# REQUIRED ACTION:
Read the records and gather each line that includes "without".

******

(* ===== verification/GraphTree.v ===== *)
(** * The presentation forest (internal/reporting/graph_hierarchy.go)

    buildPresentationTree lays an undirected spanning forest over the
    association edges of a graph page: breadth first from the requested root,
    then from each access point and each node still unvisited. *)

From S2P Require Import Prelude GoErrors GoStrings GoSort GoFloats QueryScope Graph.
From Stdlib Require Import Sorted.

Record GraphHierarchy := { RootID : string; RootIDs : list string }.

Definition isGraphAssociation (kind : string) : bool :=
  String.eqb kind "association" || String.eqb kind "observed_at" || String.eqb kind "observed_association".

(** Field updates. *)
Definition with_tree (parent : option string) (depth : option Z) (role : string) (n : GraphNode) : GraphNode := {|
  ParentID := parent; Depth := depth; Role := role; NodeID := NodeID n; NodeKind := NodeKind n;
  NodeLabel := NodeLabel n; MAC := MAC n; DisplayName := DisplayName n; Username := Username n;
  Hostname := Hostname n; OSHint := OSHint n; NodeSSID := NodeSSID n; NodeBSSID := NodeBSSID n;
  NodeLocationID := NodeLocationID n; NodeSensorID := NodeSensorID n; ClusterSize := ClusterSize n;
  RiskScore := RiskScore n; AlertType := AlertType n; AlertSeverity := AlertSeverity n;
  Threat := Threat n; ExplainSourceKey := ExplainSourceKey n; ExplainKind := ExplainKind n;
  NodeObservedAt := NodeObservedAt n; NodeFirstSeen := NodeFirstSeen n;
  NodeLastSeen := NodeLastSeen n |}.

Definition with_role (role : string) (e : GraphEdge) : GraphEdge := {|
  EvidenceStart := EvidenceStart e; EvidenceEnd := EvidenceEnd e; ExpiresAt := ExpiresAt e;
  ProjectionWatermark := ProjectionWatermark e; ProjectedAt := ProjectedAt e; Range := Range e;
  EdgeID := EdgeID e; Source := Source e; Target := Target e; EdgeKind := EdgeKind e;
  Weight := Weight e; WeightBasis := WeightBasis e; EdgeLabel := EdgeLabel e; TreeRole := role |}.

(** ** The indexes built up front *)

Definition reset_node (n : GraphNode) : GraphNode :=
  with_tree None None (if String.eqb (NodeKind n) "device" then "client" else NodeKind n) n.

******

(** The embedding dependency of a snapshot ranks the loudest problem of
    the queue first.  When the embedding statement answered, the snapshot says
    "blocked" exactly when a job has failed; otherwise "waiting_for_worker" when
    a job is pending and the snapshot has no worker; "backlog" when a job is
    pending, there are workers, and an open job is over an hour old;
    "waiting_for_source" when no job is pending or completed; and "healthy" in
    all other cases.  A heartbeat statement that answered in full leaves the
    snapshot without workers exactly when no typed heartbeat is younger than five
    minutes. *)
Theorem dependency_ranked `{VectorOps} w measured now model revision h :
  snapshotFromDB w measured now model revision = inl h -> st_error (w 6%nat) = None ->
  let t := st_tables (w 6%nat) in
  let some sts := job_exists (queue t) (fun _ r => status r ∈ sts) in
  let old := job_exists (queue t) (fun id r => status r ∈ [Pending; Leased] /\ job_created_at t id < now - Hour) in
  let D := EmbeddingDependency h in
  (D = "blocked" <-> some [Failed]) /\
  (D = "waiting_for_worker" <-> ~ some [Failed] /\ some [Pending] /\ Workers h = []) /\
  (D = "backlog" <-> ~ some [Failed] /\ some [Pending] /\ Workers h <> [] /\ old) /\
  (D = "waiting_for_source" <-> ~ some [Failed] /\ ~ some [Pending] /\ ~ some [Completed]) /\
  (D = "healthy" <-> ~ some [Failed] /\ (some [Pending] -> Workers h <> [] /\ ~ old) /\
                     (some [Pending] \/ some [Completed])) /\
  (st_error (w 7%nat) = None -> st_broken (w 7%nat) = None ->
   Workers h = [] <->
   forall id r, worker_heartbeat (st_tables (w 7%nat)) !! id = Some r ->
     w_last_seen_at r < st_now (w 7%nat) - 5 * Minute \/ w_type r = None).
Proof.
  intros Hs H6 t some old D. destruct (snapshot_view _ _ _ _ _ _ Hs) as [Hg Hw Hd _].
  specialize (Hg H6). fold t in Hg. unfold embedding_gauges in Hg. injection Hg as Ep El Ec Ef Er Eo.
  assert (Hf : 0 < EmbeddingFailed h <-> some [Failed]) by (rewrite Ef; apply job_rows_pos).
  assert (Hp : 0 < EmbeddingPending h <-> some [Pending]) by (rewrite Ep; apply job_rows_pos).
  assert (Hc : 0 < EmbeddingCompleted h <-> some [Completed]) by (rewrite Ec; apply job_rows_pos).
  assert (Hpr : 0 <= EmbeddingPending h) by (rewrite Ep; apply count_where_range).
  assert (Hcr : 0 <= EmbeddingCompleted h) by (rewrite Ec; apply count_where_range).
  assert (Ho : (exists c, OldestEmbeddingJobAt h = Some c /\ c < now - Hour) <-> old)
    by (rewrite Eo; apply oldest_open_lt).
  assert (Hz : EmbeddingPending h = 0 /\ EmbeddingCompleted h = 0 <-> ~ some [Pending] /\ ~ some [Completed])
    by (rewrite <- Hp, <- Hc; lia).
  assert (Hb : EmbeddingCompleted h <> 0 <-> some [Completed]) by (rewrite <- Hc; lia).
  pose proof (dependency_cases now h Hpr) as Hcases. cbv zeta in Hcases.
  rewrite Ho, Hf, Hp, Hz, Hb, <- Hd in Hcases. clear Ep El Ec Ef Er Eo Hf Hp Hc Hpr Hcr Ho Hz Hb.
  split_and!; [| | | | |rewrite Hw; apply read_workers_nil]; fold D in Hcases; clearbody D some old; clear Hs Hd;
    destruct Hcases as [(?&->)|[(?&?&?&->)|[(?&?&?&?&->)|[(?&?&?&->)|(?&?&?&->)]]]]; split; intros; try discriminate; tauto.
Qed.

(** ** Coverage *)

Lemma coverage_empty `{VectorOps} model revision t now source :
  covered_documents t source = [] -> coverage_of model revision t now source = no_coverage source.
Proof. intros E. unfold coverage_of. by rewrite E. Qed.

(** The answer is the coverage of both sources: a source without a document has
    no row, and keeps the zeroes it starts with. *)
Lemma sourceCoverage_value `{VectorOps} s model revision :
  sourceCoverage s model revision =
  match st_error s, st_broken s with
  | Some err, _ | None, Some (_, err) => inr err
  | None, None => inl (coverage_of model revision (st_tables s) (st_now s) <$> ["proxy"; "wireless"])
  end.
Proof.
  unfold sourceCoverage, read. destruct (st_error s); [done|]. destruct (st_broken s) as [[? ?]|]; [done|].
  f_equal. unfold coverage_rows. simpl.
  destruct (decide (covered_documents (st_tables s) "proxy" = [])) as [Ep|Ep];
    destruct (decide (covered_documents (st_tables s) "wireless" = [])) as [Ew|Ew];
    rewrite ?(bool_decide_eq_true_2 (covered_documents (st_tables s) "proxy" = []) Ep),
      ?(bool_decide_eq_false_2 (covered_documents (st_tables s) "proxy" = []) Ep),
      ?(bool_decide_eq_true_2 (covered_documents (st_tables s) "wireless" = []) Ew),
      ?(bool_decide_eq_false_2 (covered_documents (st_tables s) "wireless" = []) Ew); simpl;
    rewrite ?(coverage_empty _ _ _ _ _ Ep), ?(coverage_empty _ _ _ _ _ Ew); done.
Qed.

******

# RESPONSE TO THIS TASK:
    snapshot without workers exactly when no typed heartbeat is younger than five
(** The answer is the coverage of both sources: a source without a document has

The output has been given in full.